Australia has moved a step closer to banning single-use high density polyethylene bags after a meeting of the country's top environment ministers.
Federal environment minister Josh Frydenberg recently met in Sydney with his eight counterparts from all Australian states and territories.
In a joint statement after the meeting, the ministers agreed “Australians consume billions of plastic bags each year and this contributes to the toll plastic litter takes on marine life around Australia.”
Several jurisdictions — South Australia, Tasmania, the Northern Territory and the Australian Capital Territory — have some bans in place.
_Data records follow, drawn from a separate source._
(** A verified manifest on disk is downloaded. *)
Lemma download_ok mpath dir output options expect fs m pieces :
  parse_options (str "--expect-signer") None options = Ok expect ->
  read_manifest (path_of mpath) fs = Ok m ->
  (forall k, expect = Some k -> mf_signer m = Some k) ->
  (is_Some (mf_signature m) -> verify_manifest_signature m = Ok tt) ->
  holds_pieces fs dir (mf_file_name m) 0 pieces -> map sha256 pieces = mf_chunks m ->
  mf_total_size m = bytes_total pieces -> bytes_total pieces <= u64_max ->
  (forall i, path_of output <> chunk_path dir (mf_file_name m) i) ->
  exists fs', handle_download ([mpath; dir; output] ++ options) fs = (fs', Ok tt) /\
    fs' !! path_of output = Some (concat pieces).
Proof.
  intros Ho Hr He Hs Hh Hc Ht Hu Hout. cbn [app handle_download]. rewrite Ho, Hr.
  assert (match expect with Some exp => bool_decide (mf_signer m <> Some exp) | None => false end = false)
    as ->. { destruct expect as [k|]; [|done]. rewrite (He k) by done.
    apply bool_decide_eq_false_2. intros Hn. by apply Hn. }
  assert (match mf_signature m with Some _ => verify_manifest_signature m | None => Ok tt end = Ok tt)
    as ->. { destruct (mf_signature m); [by apply Hs|done]. }
  rewrite (verify_pieces m dir fs pieces) by done.
  destruct (reassemble_pieces m dir (path_of output) fs pieces Hh Hc Hout) as (fs' & -> & Ho').
  by exists fs'.
Qed.

Lemma chunked_manifest_wf input total cs pieces :
  input_file_name input = Some (snd input) -> plain_line (snd input) -> is_u64 total -> is_u64 cs ->
  Z.of_nat (length pieces) <= total ->
  wf_manifest (mkManifest 1 (snd input) total cs (map sha256 pieces) None None).
Proof.
  intros Hname Hplain Ht Hc Hle. unfold wf_manifest, is_u64 in *. simpl. rewrite length_map.
  split; [done|]. split.
  { by apply input_file_name_utf8 in Hname. }
  repeat (split; [done || lia|]). split; [|by split]. apply Forall_map, Forall_forall.
  intros p _. apply sha256_length.
Qed.

(** C20: upload and download are inverse: after [dvel-file upload] of a readable
    file with a signing key and a positive chunk size that does not exceed
    [isize::MAX] and for which there is memory, [dvel-file download] of the
    manifest it wrote, expecting that key's signer, succeeds and writes exactly
    the uploaded bytes, for any output path that is not one of the chunk
    files. *)
Theorem file_tool_roundtrip `{!Ed25519Laws} os input out size fs data cs sk output :
  let name := snd (path_of input) in
  fs !! path_of input = Some data -> input_file_name (path_of input) = Some name ->
  plain_line name -> out <> [] -> parse_u64 size = Some cs ->
  0 < cs <= isize_max -> os_alloc os cs = true ->
  is_u64 (Z.of_nat (length data)) -> length sk = 32%nat ->
  (forall i, path_of output <> chunk_path out name i) ->
  exists fs' fs'',
    file_tool_main os [str "upload"; input; out; size; str "--sign"; hex_encode sk] fs
    = Finished (fs', 0) /\
    file_tool_main os
      [str "download"; out ++ [x2f] ++ name ++ str ".manifest"; out; output;
       str "--expect-signer"; hex_encode (public_key_to_bytes (public_of_secret sk))] fs'
    = Finished (fs'', 0) /\
    fs'' !! path_of output = Some data.
Proof.
  intros name Hin Hname Hplain Hout Hsize Hcs Hal Hu Hsk Hdis.
  destruct (chunk_file_ok os (path_of input) out cs fs data Hin Hname Hcs Hal Hu)
    as (pieces & Ec & Hcat & Hle & _ & Hh). set (m := mkManifest _ _ _ _ _ _ _) in Ec.
  pose proof (parse_u64_range _ _ Hsize) as Hcu. unfold is_u64 in Hu, Hcu.
  assert (wf_manifest m) as Hwf.
  { apply chunked_manifest_wf; [done..| |lia]. unfold is_u64. lia. }
  destruct (sign_manifest_ok m sk Hwf) as (m' & Esig & Hwf' & Hv & _ & Hsg & Hn & Hts & Hch & _).
  set (fs1 := write_pieces _ _ _ _ _) in *.
  assert (bytes_total pieces = Z.of_nat (length data)) as Hbt by (unfold bytes_total; by rewrite Hcat).
  set (fs' := write_manifest m' (manifest_path out (mf_file_name m')) fs1).
  destruct (download_ok (out ++ [x2f] ++ name ++ str ".manifest") out output
    [str "--expect-signer"; hex_encode (public_key_to_bytes (public_of_secret sk))]
    (Some (public_key_to_bytes (public_of_secret sk))) fs' m' pieces) as (fs'' & Ed & Ho).
  - apply parse_one_option. apply derived_key_length.
  - rewrite path_of_join; [|done|]. { unfold fs'. rewrite Hn. by apply read_written. }
    intros [Hi|Hi]%elem_of_app; [by apply (path_of_name input)|].
    revert Hi. refine (bool_decide_unpack (x2f ∉ str ".manifest") _). vm_compute. exact I.
  - by intros k [= <-].
  - done.
  - intros i p Hp. unfold fs', write_manifest. rewrite Hn.
    rewrite lookup_insert_ne by (intros E; by apply (manifest_not_chunk out (mf_file_name m) i)).
    by apply Hh.
  - by rewrite Hch.
  - by rewrite Hts, Hbt.
  - lia.
  - by rewrite Hn.
  - exists fs', fs''. split_and!; [| |by rewrite Ho, Hcat].
    + unfold file_tool_main. rewrite decide_True by done. cbn [handle_upload].
      rewrite Hsize, (parse_one_option (str "--sign")) by done. rewrite Ec. cbn [mbind process_bind]. by rewrite Esig.
    + unfold file_tool_main. rewrite decide_False, decide_True by done.
      match goal with |- context [handle_download ?a ?f] =>
        replace (handle_download a f) with (fs'', Ok tt : result unit CliError) by (symmetry; exact Ed) end.
      done.
Qed.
Both major political parties in Queensland, the state with Australia's third-highest population, have committed to ban the bags by 2018.
The ministers' support the proposed Queensland ban and “work Victoria and New South Wales [the two most populated states] are doing, including work NSW is doing to investigate the behavior of biodegradable plastic bags in the environment.”
The Australian Marine Conservation Society (AMCS), a Brisbane-based charity that raises funds to protect marine wildlife, welcomed news of the likely ban in Queensland, which is home to the Great Barrier Reef.
AMCS marine campaigner James Cordwell said: “Plastic pollution travels easily from land to sea. It blows in from bins and garbage dumps, or flows through stormwater drains into our waterways and eventually the sea. Once in the ocean, degradable bags in particular slowly break down into smaller pieces, which are eaten by animals at the bottom of our food chains.
“Larger pieces of plastic floating in our oceans are readily mistaken for food by marine life, such as green sea turtles, and can lead to marine life becoming entangled and strangled or choked and starved.”
Jeff Angel, director of the Sydney-based Total Environment Center and a director of the Boomerang Alliance, which represents a cluster of environmental groups, complained that NSW and Victoria are “throwing up meaningless rhetoric to delay action along the entire east coast.
“While they have been dormant there have been [more than] 1 billion bags littered in the two states, since [the] governments vowed to act in 2007,” he said.
The Boomerang Alliance has asked the ministers to ban all bags up to 70 microns and introduce policies aimed at maximum adoption of reusable shopping bags.
Angel wants all single-use HDPE carry bags banned and no automatic exclusion from the ban for low density PE bags.
A major Australian Senate report, delivered in April, recommended banning lightweight, single-use plastic bags in all states and territories by 2020.